Would you transcribe each of the entries exactly, with nothing added or dropped?

#####

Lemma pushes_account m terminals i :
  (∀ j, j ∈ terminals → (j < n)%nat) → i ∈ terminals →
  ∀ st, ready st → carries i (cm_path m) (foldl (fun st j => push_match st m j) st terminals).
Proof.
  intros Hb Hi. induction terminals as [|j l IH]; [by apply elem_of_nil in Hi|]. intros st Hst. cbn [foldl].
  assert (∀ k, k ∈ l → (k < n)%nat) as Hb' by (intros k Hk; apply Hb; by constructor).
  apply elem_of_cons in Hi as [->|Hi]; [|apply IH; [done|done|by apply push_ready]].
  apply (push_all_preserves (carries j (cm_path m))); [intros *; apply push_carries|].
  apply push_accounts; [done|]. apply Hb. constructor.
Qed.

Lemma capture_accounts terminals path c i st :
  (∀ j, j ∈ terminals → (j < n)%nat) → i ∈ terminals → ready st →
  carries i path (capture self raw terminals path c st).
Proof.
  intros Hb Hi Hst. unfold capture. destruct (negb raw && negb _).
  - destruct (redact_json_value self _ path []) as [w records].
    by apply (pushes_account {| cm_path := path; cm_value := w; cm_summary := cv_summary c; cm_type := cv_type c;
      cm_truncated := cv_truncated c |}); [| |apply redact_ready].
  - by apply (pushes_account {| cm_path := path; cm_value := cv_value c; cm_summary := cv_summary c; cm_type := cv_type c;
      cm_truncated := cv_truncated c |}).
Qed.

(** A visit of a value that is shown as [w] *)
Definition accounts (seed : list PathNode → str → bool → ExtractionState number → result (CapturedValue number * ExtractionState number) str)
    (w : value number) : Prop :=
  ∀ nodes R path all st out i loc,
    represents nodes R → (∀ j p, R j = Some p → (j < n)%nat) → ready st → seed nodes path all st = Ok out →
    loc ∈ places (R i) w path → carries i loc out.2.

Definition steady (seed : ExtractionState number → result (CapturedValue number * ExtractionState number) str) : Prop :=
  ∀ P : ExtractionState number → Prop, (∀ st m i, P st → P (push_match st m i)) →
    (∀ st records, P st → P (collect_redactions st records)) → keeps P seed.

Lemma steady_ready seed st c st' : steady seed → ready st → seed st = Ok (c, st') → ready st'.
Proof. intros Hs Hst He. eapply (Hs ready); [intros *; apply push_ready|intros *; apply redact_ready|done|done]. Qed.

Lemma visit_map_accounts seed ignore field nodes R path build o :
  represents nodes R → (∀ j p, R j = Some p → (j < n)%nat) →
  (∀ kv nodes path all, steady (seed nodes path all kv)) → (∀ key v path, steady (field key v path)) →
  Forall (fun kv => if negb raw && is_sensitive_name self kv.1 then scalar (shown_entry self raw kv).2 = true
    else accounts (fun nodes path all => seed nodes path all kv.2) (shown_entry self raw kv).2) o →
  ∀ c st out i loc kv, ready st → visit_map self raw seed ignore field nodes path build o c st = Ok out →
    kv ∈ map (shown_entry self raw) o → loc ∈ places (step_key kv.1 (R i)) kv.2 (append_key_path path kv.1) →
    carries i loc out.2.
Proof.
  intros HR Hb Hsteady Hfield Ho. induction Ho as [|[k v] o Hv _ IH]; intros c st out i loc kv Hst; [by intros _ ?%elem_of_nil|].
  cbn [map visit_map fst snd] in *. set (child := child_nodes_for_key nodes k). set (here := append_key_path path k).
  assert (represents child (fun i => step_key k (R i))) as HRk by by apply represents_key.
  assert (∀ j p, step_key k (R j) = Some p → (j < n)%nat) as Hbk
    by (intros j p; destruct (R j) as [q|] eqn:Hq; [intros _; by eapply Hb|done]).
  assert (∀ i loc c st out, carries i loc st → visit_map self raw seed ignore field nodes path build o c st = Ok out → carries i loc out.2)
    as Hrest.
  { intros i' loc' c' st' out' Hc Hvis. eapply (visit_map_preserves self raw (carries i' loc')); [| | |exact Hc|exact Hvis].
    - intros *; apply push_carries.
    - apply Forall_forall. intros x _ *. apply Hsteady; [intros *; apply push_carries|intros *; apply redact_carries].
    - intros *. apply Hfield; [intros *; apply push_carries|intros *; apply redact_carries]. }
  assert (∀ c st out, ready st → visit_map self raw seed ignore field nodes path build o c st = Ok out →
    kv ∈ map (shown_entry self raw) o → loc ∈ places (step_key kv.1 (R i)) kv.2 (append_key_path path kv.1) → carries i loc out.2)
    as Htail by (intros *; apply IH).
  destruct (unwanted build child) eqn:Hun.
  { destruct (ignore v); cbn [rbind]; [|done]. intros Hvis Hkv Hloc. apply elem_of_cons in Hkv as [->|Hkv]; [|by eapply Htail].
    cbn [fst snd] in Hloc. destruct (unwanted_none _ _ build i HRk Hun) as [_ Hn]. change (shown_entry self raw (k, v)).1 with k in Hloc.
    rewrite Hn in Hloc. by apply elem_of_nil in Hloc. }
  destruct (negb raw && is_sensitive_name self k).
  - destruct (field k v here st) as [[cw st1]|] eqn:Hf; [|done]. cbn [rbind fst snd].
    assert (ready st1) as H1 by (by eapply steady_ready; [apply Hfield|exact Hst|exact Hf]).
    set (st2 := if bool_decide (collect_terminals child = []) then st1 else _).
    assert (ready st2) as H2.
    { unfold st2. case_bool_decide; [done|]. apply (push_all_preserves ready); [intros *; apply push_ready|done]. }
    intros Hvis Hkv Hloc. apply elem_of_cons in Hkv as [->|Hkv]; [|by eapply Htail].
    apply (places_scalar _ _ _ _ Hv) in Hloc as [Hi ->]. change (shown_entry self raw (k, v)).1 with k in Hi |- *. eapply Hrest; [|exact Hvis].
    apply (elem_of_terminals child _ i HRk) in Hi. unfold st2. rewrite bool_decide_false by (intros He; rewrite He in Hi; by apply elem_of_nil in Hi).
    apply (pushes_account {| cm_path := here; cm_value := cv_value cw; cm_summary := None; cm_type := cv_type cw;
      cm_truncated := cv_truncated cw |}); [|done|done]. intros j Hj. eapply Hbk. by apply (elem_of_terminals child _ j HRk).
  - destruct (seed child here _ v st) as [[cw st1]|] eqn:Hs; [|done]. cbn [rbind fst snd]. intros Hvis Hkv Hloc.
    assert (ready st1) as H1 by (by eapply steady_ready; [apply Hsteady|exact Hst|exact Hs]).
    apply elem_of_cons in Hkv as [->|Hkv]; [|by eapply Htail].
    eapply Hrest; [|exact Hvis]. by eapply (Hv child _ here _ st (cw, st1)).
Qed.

#####

- _Output_:
Lemma pushes_account m terminals i :
  (∀ j, j ∈ terminals → (j < n)%nat) → i ∈ terminals →
  ∀ st, ready st → carries i (cm_path m) (foldl (fun st j => push_match st m j) st terminals).
Proof.
  intros Hb Hi. induction terminals as [|j l IH]; [by apply elem_of_nil in Hi|]. intros st Hst. cbn [foldl].
  assert (∀ k, k ∈ l → (k < n)%nat) as Hb' by (intros k Hk; apply Hb; by constructor).
  apply elem_of_cons in Hi as [->|Hi]; [|apply IH; [done|done|by apply push_ready]].
  apply (push_all_preserves (carries j (cm_path m))); [intros *; apply push_carries|].
  apply push_accounts; [done|]. apply Hb. constructor.
Qed.

Lemma capture_accounts terminals path c i st :
  (∀ j, j ∈ terminals → (j < n)%nat) → i ∈ terminals → ready st →
  carries i path (capture self raw terminals path c st).
Proof.
  intros Hb Hi Hst. unfold capture. destruct (negb raw && negb _).
  - destruct (redact_json_value self _ path []) as [w records].
    by apply (pushes_account {| cm_path := path; cm_value := w; cm_summary := cv_summary c; cm_type := cv_type c;
      cm_truncated := cv_truncated c |}); [| |apply redact_ready].
  - by apply (pushes_account {| cm_path := path; cm_value := cv_value c; cm_summary := cv_summary c; cm_type := cv_type c;
      cm_truncated := cv_truncated c |}).
Qed.

(** A visit of a value that is shown as [w] *)
Definition accounts (seed : list PathNode → str → bool → ExtractionState number → result (CapturedValue number * ExtractionState number) str)
    (w : value number) : Prop :=
  ∀ nodes R path all st out i loc,
    represents nodes R → (∀ j p, R j = Some p → (j < n)%nat) → ready st → seed nodes path all st = Ok out →
    loc ∈ places (R i) w path → carries i loc out.2.

Definition steady (seed : ExtractionState number → result (CapturedValue number * ExtractionState number) str) : Prop :=
  ∀ P : ExtractionState number → Prop, (∀ st m i, P st → P (push_match st m i)) →
    (∀ st records, P st → P (collect_redactions st records)) → keeps P seed.

Lemma steady_ready seed st c st' : steady seed → ready st → seed st = Ok (c, st') → ready st'.
Proof. intros Hs Hst He. eapply (Hs ready); [intros *; apply push_ready|intros *; apply redact_ready|done|done]. Qed.

Lemma visit_map_accounts seed ignore field nodes R path build o :
  represents nodes R → (∀ j p, R j = Some p → (j < n)%nat) →
  (∀ kv nodes path all, steady (seed nodes path all kv)) → (∀ key v path, steady (field key v path)) →
  Forall (fun kv => if negb raw && is_sensitive_name self kv.1 then scalar (shown_entry self raw kv).2 = true
    else accounts (fun nodes path all => seed nodes path all kv.2) (shown_entry self raw kv).2) o →
  ∀ c st out i loc kv, ready st → visit_map self raw seed ignore field nodes path build o c st = Ok out →
    kv ∈ map (shown_entry self raw) o → loc ∈ places (step_key kv.1 (R i)) kv.2 (append_key_path path kv.1) →
    carries i loc out.2.
Proof.
  intros HR Hb Hsteady Hfield Ho. induction Ho as [|[k v] o Hv _ IH]; intros c st out i loc kv Hst; [by intros _ ?%elem_of_nil|].
  cbn [map visit_map fst snd] in *. set (child := child_nodes_for_key nodes k). set (here := append_key_path path k).
  assert (represents child (fun i => step_key k (R i))) as HRk by by apply represents_key.
  assert (∀ j p, step_key k (R j) = Some p → (j < n)%nat) as Hbk
    by (intros j p; destruct (R j) as [q|] eqn:Hq; [intros _; by eapply Hb|done]).
  assert (∀ i loc c st out, carries i loc st → visit_map self raw seed ignore field nodes path build o c st = Ok out → carries i loc out.2)
    as Hrest.
  { intros i' loc' c' st' out' Hc Hvis. eapply (visit_map_preserves self raw (carries i' loc')); [| | |exact Hc|exact Hvis].
    - intros *; apply push_carries.
    - apply Forall_forall. intros x _ *. apply Hsteady; [intros *; apply push_carries|intros *; apply redact_carries].
    - intros *. apply Hfield; [intros *; apply push_carries|intros *; apply redact_carries]. }
  assert (∀ c st out, ready st → visit_map self raw seed ignore field nodes path build o c st = Ok out →
    kv ∈ map (shown_entry self raw) o → loc ∈ places (step_key kv.1 (R i)) kv.2 (append_key_path path kv.1) → carries i loc out.2)
    as Htail by (intros *; apply IH).
  destruct (unwanted build child) eqn:Hun.
  { destruct (ignore v); cbn [rbind]; [|done]. intros Hvis Hkv Hloc. apply elem_of_cons in Hkv as [->|Hkv]; [|by eapply Htail].
    cbn [fst snd] in Hloc. destruct (unwanted_none _ _ build i HRk Hun) as [_ Hn]. change (shown_entry self raw (k, v)).1 with k in Hloc.
    rewrite Hn in Hloc. by apply elem_of_nil in Hloc. }
  destruct (negb raw && is_sensitive_name self k).
  - destruct (field k v here st) as [[cw st1]|] eqn:Hf; [|done]. cbn [rbind fst snd].
    assert (ready st1) as H1 by (by eapply steady_ready; [apply Hfield|exact Hst|exact Hf]).
    set (st2 := if bool_decide (collect_terminals child = []) then st1 else _).
    assert (ready st2) as H2.
    { unfold st2. case_bool_decide; [done|]. apply (push_all_preserves ready); [intros *; apply push_ready|done]. }
    intros Hvis Hkv Hloc. apply elem_of_cons in Hkv as [->|Hkv]; [|by eapply Htail].
    apply (places_scalar _ _ _ _ Hv) in Hloc as [Hi ->]. change (shown_entry self raw (k, v)).1 with k in Hi |- *. eapply Hrest; [|exact Hvis].
    apply (elem_of_terminals child _ i HRk) in Hi. unfold st2. rewrite bool_decide_false by (intros He; rewrite He in Hi; by apply elem_of_nil in Hi).
    apply (pushes_account {| cm_path := here; cm_value := cv_value cw; cm_summary := None; cm_type := cv_type cw;
      cm_truncated := cv_truncated cw |}); [|done|done]. intros j Hj. eapply Hbk. by apply (elem_of_terminals child _ j HRk).
  - destruct (seed child here _ v st) as [[cw st1]|] eqn:Hs; [|done]. cbn [rbind fst snd]. intros Hvis Hkv Hloc.
    assert (ready st1) as H1 by (by eapply steady_ready; [apply Hsteady|exact Hst|exact Hs]).
    apply elem_of_cons in Hkv as [->|Hkv]; [|by eapply Htail].
    eapply Hrest; [|exact Hvis]. by eapply (Hv child _ here _ st (cw, st1)).
Qed.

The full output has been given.